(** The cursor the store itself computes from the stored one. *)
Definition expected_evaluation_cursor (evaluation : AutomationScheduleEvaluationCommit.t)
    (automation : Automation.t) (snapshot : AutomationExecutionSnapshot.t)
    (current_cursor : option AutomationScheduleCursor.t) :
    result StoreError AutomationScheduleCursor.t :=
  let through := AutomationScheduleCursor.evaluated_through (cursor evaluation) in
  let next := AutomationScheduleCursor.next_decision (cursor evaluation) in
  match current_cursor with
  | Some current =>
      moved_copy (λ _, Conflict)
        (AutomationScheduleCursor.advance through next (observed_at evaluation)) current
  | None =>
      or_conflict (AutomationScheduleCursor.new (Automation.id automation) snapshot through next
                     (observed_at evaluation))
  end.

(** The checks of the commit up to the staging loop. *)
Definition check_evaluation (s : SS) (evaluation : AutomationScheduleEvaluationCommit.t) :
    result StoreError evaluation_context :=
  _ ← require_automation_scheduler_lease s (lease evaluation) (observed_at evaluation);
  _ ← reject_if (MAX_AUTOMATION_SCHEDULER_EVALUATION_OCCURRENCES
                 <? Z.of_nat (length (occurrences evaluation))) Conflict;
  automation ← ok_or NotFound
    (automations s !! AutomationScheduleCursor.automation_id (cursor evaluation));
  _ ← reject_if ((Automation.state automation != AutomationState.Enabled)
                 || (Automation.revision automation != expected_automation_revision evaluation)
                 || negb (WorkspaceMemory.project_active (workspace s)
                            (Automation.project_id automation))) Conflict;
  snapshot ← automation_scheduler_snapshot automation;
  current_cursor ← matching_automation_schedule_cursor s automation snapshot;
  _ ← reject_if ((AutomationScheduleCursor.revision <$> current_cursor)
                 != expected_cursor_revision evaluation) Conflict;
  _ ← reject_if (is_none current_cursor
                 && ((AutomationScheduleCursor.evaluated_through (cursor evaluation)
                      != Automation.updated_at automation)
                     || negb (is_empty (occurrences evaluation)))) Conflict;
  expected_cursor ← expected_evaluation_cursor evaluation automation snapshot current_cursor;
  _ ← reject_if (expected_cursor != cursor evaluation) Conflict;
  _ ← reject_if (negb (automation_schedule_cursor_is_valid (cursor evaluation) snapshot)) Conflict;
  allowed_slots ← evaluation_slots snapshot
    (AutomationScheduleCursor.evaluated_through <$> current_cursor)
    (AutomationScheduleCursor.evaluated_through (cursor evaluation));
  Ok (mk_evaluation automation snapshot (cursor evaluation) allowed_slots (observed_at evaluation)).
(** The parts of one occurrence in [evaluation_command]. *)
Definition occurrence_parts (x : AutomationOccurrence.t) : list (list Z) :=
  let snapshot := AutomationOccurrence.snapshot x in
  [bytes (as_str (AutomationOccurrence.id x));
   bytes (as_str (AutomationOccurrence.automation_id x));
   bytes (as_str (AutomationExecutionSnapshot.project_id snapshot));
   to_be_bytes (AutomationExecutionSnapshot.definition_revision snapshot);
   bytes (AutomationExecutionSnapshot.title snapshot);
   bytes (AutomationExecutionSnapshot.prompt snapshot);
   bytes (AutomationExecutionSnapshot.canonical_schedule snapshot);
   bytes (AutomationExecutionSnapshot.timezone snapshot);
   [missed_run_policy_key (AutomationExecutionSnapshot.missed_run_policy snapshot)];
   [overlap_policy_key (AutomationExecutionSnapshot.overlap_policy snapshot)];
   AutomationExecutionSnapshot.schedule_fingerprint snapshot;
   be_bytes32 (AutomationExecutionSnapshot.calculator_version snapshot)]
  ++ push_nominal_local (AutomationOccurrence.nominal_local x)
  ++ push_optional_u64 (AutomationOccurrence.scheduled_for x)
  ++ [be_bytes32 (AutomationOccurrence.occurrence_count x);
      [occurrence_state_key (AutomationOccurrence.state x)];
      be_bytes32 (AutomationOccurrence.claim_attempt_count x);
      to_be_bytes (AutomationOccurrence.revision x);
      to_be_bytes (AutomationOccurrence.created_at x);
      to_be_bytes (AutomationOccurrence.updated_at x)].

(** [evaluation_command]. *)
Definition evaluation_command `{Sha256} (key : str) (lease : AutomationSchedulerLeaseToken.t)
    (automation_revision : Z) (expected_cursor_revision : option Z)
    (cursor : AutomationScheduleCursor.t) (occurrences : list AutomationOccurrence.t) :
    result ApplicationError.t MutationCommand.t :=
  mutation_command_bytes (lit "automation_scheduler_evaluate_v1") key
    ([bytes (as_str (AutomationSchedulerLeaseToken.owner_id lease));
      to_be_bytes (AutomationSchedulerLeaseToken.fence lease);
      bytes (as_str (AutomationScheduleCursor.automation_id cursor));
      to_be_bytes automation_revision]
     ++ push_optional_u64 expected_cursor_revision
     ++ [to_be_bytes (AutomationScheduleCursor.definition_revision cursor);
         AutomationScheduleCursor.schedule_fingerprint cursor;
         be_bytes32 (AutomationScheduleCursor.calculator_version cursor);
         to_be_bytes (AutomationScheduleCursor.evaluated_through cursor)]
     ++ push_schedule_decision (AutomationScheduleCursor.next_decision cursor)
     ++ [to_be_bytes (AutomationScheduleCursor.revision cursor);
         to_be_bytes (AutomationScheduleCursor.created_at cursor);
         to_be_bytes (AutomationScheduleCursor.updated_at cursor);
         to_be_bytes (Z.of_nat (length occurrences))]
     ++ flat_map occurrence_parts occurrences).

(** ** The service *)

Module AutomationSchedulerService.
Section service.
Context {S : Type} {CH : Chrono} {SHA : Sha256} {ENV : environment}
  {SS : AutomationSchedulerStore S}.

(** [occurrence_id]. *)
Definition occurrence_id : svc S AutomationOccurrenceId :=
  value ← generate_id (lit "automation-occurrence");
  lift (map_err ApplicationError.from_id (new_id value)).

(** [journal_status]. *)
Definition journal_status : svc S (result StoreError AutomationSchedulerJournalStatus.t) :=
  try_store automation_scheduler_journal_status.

# # # # # # #

- ACTIVITY: Each line of the listing must be transcribed precisely as it appears.

- TASK OUTPUT:
(** The cursor the store itself computes from the stored one. *)
Definition expected_evaluation_cursor (evaluation : AutomationScheduleEvaluationCommit.t)
    (automation : Automation.t) (snapshot : AutomationExecutionSnapshot.t)
    (current_cursor : option AutomationScheduleCursor.t) :
    result StoreError AutomationScheduleCursor.t :=
  let through := AutomationScheduleCursor.evaluated_through (cursor evaluation) in
  let next := AutomationScheduleCursor.next_decision (cursor evaluation) in
  match current_cursor with
  | Some current =>
      moved_copy (λ _, Conflict)
        (AutomationScheduleCursor.advance through next (observed_at evaluation)) current
  | None =>
      or_conflict (AutomationScheduleCursor.new (Automation.id automation) snapshot through next
                     (observed_at evaluation))
  end.

(** The checks of the commit up to the staging loop. *)
Definition check_evaluation (s : SS) (evaluation : AutomationScheduleEvaluationCommit.t) :
    result StoreError evaluation_context :=
  _ ← require_automation_scheduler_lease s (lease evaluation) (observed_at evaluation);
  _ ← reject_if (MAX_AUTOMATION_SCHEDULER_EVALUATION_OCCURRENCES
                 <? Z.of_nat (length (occurrences evaluation))) Conflict;
  automation ← ok_or NotFound
    (automations s !! AutomationScheduleCursor.automation_id (cursor evaluation));
  _ ← reject_if ((Automation.state automation != AutomationState.Enabled)
                 || (Automation.revision automation != expected_automation_revision evaluation)
                 || negb (WorkspaceMemory.project_active (workspace s)
                            (Automation.project_id automation))) Conflict;
  snapshot ← automation_scheduler_snapshot automation;
  current_cursor ← matching_automation_schedule_cursor s automation snapshot;
  _ ← reject_if ((AutomationScheduleCursor.revision <$> current_cursor)
                 != expected_cursor_revision evaluation) Conflict;
  _ ← reject_if (is_none current_cursor
                 && ((AutomationScheduleCursor.evaluated_through (cursor evaluation)
                      != Automation.updated_at automation)
                     || negb (is_empty (occurrences evaluation)))) Conflict;
  expected_cursor ← expected_evaluation_cursor evaluation automation snapshot current_cursor;
  _ ← reject_if (expected_cursor != cursor evaluation) Conflict;
  _ ← reject_if (negb (automation_schedule_cursor_is_valid (cursor evaluation) snapshot)) Conflict;
  allowed_slots ← evaluation_slots snapshot
    (AutomationScheduleCursor.evaluated_through <$> current_cursor)
    (AutomationScheduleCursor.evaluated_through (cursor evaluation));
  Ok (mk_evaluation automation snapshot (cursor evaluation) allowed_slots (observed_at evaluation)).
(** The parts of one occurrence in [evaluation_command]. *)
Definition occurrence_parts (x : AutomationOccurrence.t) : list (list Z) :=
  let snapshot := AutomationOccurrence.snapshot x in
  [bytes (as_str (AutomationOccurrence.id x));
   bytes (as_str (AutomationOccurrence.automation_id x));
   bytes (as_str (AutomationExecutionSnapshot.project_id snapshot));
   to_be_bytes (AutomationExecutionSnapshot.definition_revision snapshot);
   bytes (AutomationExecutionSnapshot.title snapshot);
   bytes (AutomationExecutionSnapshot.prompt snapshot);
   bytes (AutomationExecutionSnapshot.canonical_schedule snapshot);
   bytes (AutomationExecutionSnapshot.timezone snapshot);
   [missed_run_policy_key (AutomationExecutionSnapshot.missed_run_policy snapshot)];
   [overlap_policy_key (AutomationExecutionSnapshot.overlap_policy snapshot)];
   AutomationExecutionSnapshot.schedule_fingerprint snapshot;
   be_bytes32 (AutomationExecutionSnapshot.calculator_version snapshot)]
  ++ push_nominal_local (AutomationOccurrence.nominal_local x)
  ++ push_optional_u64 (AutomationOccurrence.scheduled_for x)
  ++ [be_bytes32 (AutomationOccurrence.occurrence_count x);
      [occurrence_state_key (AutomationOccurrence.state x)];
      be_bytes32 (AutomationOccurrence.claim_attempt_count x);
      to_be_bytes (AutomationOccurrence.revision x);
      to_be_bytes (AutomationOccurrence.created_at x);
      to_be_bytes (AutomationOccurrence.updated_at x)].

(** [evaluation_command]. *)
Definition evaluation_command `{Sha256} (key : str) (lease : AutomationSchedulerLeaseToken.t)
    (automation_revision : Z) (expected_cursor_revision : option Z)
    (cursor : AutomationScheduleCursor.t) (occurrences : list AutomationOccurrence.t) :
    result ApplicationError.t MutationCommand.t :=
  mutation_command_bytes (lit "automation_scheduler_evaluate_v1") key
    ([bytes (as_str (AutomationSchedulerLeaseToken.owner_id lease));
      to_be_bytes (AutomationSchedulerLeaseToken.fence lease);
      bytes (as_str (AutomationScheduleCursor.automation_id cursor));
      to_be_bytes automation_revision]
     ++ push_optional_u64 expected_cursor_revision
     ++ [to_be_bytes (AutomationScheduleCursor.definition_revision cursor);
         AutomationScheduleCursor.schedule_fingerprint cursor;
         be_bytes32 (AutomationScheduleCursor.calculator_version cursor);
         to_be_bytes (AutomationScheduleCursor.evaluated_through cursor)]
     ++ push_schedule_decision (AutomationScheduleCursor.next_decision cursor)
     ++ [to_be_bytes (AutomationScheduleCursor.revision cursor);
         to_be_bytes (AutomationScheduleCursor.created_at cursor);
         to_be_bytes (AutomationScheduleCursor.updated_at cursor);
         to_be_bytes (Z.of_nat (length occurrences))]
     ++ flat_map occurrence_parts occurrences).

(** ** The service *)

Module AutomationSchedulerService.
Section service.
Context {S : Type} {CH : Chrono} {SHA : Sha256} {ENV : environment}
  {SS : AutomationSchedulerStore S}.

(** [occurrence_id]. *)
Definition occurrence_id : svc S AutomationOccurrenceId :=
  value ← generate_id (lit "automation-occurrence");
  lift (map_err ApplicationError.from_id (new_id value)).

(** [journal_status]. *)
Definition journal_status : svc S (result StoreError AutomationSchedulerJournalStatus.t) :=
  try_store automation_scheduler_journal_status.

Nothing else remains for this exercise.